When I have some multi-branch structures in my network, and put this network on multi gpu, the network won’t be trained and converge. Below is the full code to re-produce the problem
import torch
import torch.nn as nn
import torch.nn.functional as F
import torch.optim as optim
from torch.nn.utils import spectral_norm
class Discriminator(nn.Module):
def __init__(self, ndf=64, c_dim=20, nc=3):
super(Discriminator, self).__init__()
self.block3 = nn.Sequential(
spectral_norm(nn.Conv2d(nc, ndf, 4, 2, 1)), nn.BatchNorm2d(ndf*1), nn.ReLU())
self.block2 = nn.Sequential(
spectral_norm(nn.Conv2d(ndf, ndf*2, 4, 2, 1)), nn.BatchNorm2d(ndf*2), nn.ReLU())

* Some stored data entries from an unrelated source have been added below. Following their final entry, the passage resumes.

(** X24. A recording of at most 999 chunks, made while no old chunk of the
    directory is held by another program, is transcribed in the order in
    which it was recorded: the files found are the files written, and the
    k-th request carries the samples of the k-th chunk. *)
Theorem recording_transcribed_in_order {sample : Type} (to_int16 : sample -> Z)
    (apply_gain : Z -> list Z -> list Z) (service : nat -> request -> api_outcome)
    (dir : option directory) (events : list (event (sample:=sample))) (w : world) :
  let run := record_audio_chunk to_int16 events in
  let d := record_to_dir to_int16 dir events in
  length (written run) <= 999 ->
  (forall old name f,
     dir = Some old -> old !! name = Some f -> ends_with ".wav" name = true ->
     file_locked f = false) ->
  wav_files d = (written run).*1
  /\ calls (transcribe_recorded_chunks apply_gain service (Some d) w)
     = calls w ++ (chunk_request apply_gain <$> (written run).*2).
Proof.
  cbv zeta. intros Hlen Hfree.
  set (run := record_audio_chunk to_int16 events) in *.
  set (d := record_to_dir to_int16 dir events).
  assert ((written run).*1 = chunk_filename <$> seq 1 (length (written run))) as Hnum.
  { pose proof (numbered_record to_int16 samples_per_chunk events) as Hn.
    pose proof (written_count_record to_int16 samples_per_chunk events) as Hc.
    unfold numbered in Hn. by rewrite <- Hc in Hn. }
  assert (NoDup (written run).*1) as Hnd.
  { rewrite Hnum. apply NoDup_fmap_2; [|apply NoDup_seq].
    intros m n. apply chunk_filename_inj. }
  assert (forall name chunk, (name, chunk) ∈ written run ->
            d !! name = Some (File chunk false)) as Hread.
  { intros name chunk [k Hk]%list_elem_of_lookup.
    unfold d, record_to_dir. by eapply sf_write_fold_lookup. }
  assert (forall name, name ∈ List.filter (ends_with ".wav") (listdir d)
                       <-> name ∈ (written run).*1) as Hsame.
  { intros name. rewrite list_elem_of_In, filter_In, <- list_elem_of_In, listdir_spec.
    split.
    - intros [Hsome Hwav].
      destruct (decide (name ∈ (written run).*1)) as [|Hout]; [done|]. exfalso.
      unfold d, record_to_dir in Hsome. rewrite sf_write_fold_other in Hsome by done.
      destruct dir as [old|].
      + rewrite prepare_output_dir_lookup in Hsome. unfold after_cleanup in Hsome.
        destruct (old !! name) as [f|] eqn:Hf; [|by destruct Hsome].
        rewrite Hwav, (Hfree old name f eq_refl Hf Hwav) in Hsome. by destruct Hsome.
      + cbn in Hsome. rewrite lookup_empty in Hsome. by destruct Hsome.
    - intros Hin. split.
      + apply list_elem_of_fmap in Hin as [[n c] [-> Hin]].
        cbn [fst]. rewrite (Hread n c Hin). by eexists.
      + rewrite Hnum in Hin. apply list_elem_of_fmap in Hin as [i [-> _]].
        apply chunk_filename_wav. }
  assert (wav_files d = (written run).*1) as Hwav.
  { unfold wav_files.
    apply (Sorted_unique_strong name_le (Transitive0 := name_le_trans)).
    - intros x y _ _. apply String.leb_antisym.
    - apply sorted_sorted.
    - rewrite Hnum. apply chunk_names_sorted. lia.
    - rewrite sorted_perm. apply NoDup_Permutation; [|exact Hnd|exact Hsame].
      apply NoDup_ListNoDup, List.NoDup_filter, NoDup_ListNoDup.
      apply NoDup_fst_map_to_list. }
  split; [exact Hwav|].
  unfold transcribe_recorded_chunks. rewrite Hwav.
  rewrite <- (requests_of_entries apply_gain (written run) d Hread).
  destruct ((written run).*1) as [|name files] eqn:Hfiles.
  - cbn. by rewrite app_nil_r.
  - by destruct (mic_loop_calls apply_gain service d (name :: files)
                   (World (calls w) (clock_reads w) EmptyString)) as [-> _].
Qed.

Lemma recording_transcribed_in_order_witness :
  wav_files (record_to_dir id None [Callback [5%Z; 6%Z]])
  = (written (record_audio_chunk id [Callback [5%Z; 6%Z]])).*1
  /\ calls (transcribe_recorded_chunks no_gain (says "a")
              (Some (record_to_dir id None [Callback [5%Z; 6%Z]])) world_init)
     = calls world_init
       ++ (chunk_request no_gain
             <$> (written (record_audio_chunk id [Callback [5%Z; 6%Z]])).*2).
Proof.
  refine (recording_transcribed_in_order id no_gain (says "a") None
            [Callback [5%Z; 6%Z]] world_init _ _).
  - assert (length (written (record_audio_chunk id [Callback [5%Z; 6%Z]])) = 1) as ->
      by reflexivity.
    lia.
  - intros old name f H. discriminate H.
Defined.

(** ** The prompt of the window *)

Lemma mic_calls (apply_gain : Z -> list Z -> list Z)
    (service : nat -> request -> api_outcome) (d : directory) (w : world) :
  calls (transcribe_recorded_chunks apply_gain service (Some d) w)
  = calls w ++ wav_requests apply_gain d.
Proof.
  unfold transcribe_recorded_chunks, wav_requests.
  destruct (wav_files d) as [|name files] eqn:Hfiles.
  - cbn. by rewrite app_nil_r.
  - by destruct (mic_loop_calls apply_gain service d (name :: files)
                   (World (calls w) (clock_reads w) EmptyString)) as [-> _].
Qed.

Lemma form_data_no_prompt (speakers : nat) (p : string) :
  ~ In ("prompt", p) (form_data None speakers).
Proof.
  unfold form_data. rewrite app_nil_r. intros H. simpl in H.
  repeat (destruct H as [H | H]; [discriminate H|]). destruct H.
Qed.

(** X10. The prompt typed into the window reaches the service in file mode
    only. There every request of the worker has a [prompt] field exactly
    when the text typed is not blank, and the field then holds that text
    without the white space around it. In mic mode
    [transcribe_recorded_chunks] passes no prompt on: no request has a
    [prompt] field, whatever was typed. *)
Theorem prompt_field_iff_typed (apply_gain : Z -> list Z -> list Z)
    (service : nat -> request -> api_outcome) (typed : string) (speakers : nat)
    (audio : list (list Z)) (d : directory) (req : request) (p : string) :
  (req ∈ worker_calls (worker_file apply_gain service (ui_prompt typed) speakers
                                   audio (WorkerState [] []))
   -> (In ("prompt", p) (req_data req)
       <-> p = strip typed /\ truthy (strip typed) = true))
  /\ (req ∈ calls (transcribe_recorded_chunks apply_gain service (Some d) world_init)
      -> ~ In ("prompt", p) (req_data req)).
Proof.
  split.
  - unfold worker_file.
    destruct (worker_loop apply_gain service (ui_prompt typed) speakers
                (get_array_of_samples <$> process_audio_file audio)
                (WorkerState [] [])) as [-> _].
    cbn [worker_calls app]. intros [c [-> _]]%list_elem_of_fmap.
    cbn [req_data build_request]. apply form_data_prompt.
  - rewrite mic_calls. cbn [calls world_init app]. unfold wav_requests.
    intros Hin. apply list_elem_of_omap in Hin as (name & _ & Hreq).
    destruct (d !! name) as [f|]; [|discriminate Hreq].
    cbn in Hreq. injection Hreq as <-. apply form_data_no_prompt.
Qed.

self.block1 = nn.Sequential(
spectral_norm(nn.Conv2d(ndf*2, ndf*4, 4, 2, 1)), nn.BatchNorm2d(ndf*4), nn.ReLU())
self.block0 = nn.Sequential(
spectral_norm(nn.Conv2d(ndf*4, ndf*8, 4, 2, 1)), nn.BatchNorm2d(ndf*8), nn.ReLU())
self.c = nn.Sequential(
spectral_norm(nn.Conv2d(ndf*8, c_dim, 4, 1, 0)),
)
self.rf = spectral_norm(nn.Conv2d(ndf*8, 1, 4, 1, 0))
def forward(self, x):
feat = self.block3(x)
feat = self.block2(feat)
feat = self.block1(feat)
feat = self.block0(feat)
rf = self.rf(feat).view(-1)
c = self.c(feat)
return rf, c
netD = Discriminator().cuda()
#netD = nn.DataParallel(netD)
opt_D = optim.Adam(netD.parameters(), lr=0.0001, betas=(0.5, 0.99))
g_image = torch.randn(64, 3, 64, 64).cuda()
real_image = torch.randn(64, 3, 64, 64).cuda()
for itx in range(100):
netD.zero_grad()
pred_f, _ = netD(g_image.detach())
pred_r,_ = netD(real_image)
d_loss = F.relu( 1-pred_r ).mean() + F.relu( 1+pred_f ).mean()
d_loss.backward()
opt_D.step()
print(d_loss.item())
If you comment the line
netD = nn.DataParallel(netD)
The model will be trained without any problem. For your convenience, this code will print out the loss value every iteration, so you know if it converges or not.
As you can see, in my model, I have “feat” goes through 2 different layers in the end, this is the cause of the “can not converge on nn.DataParallel” issue.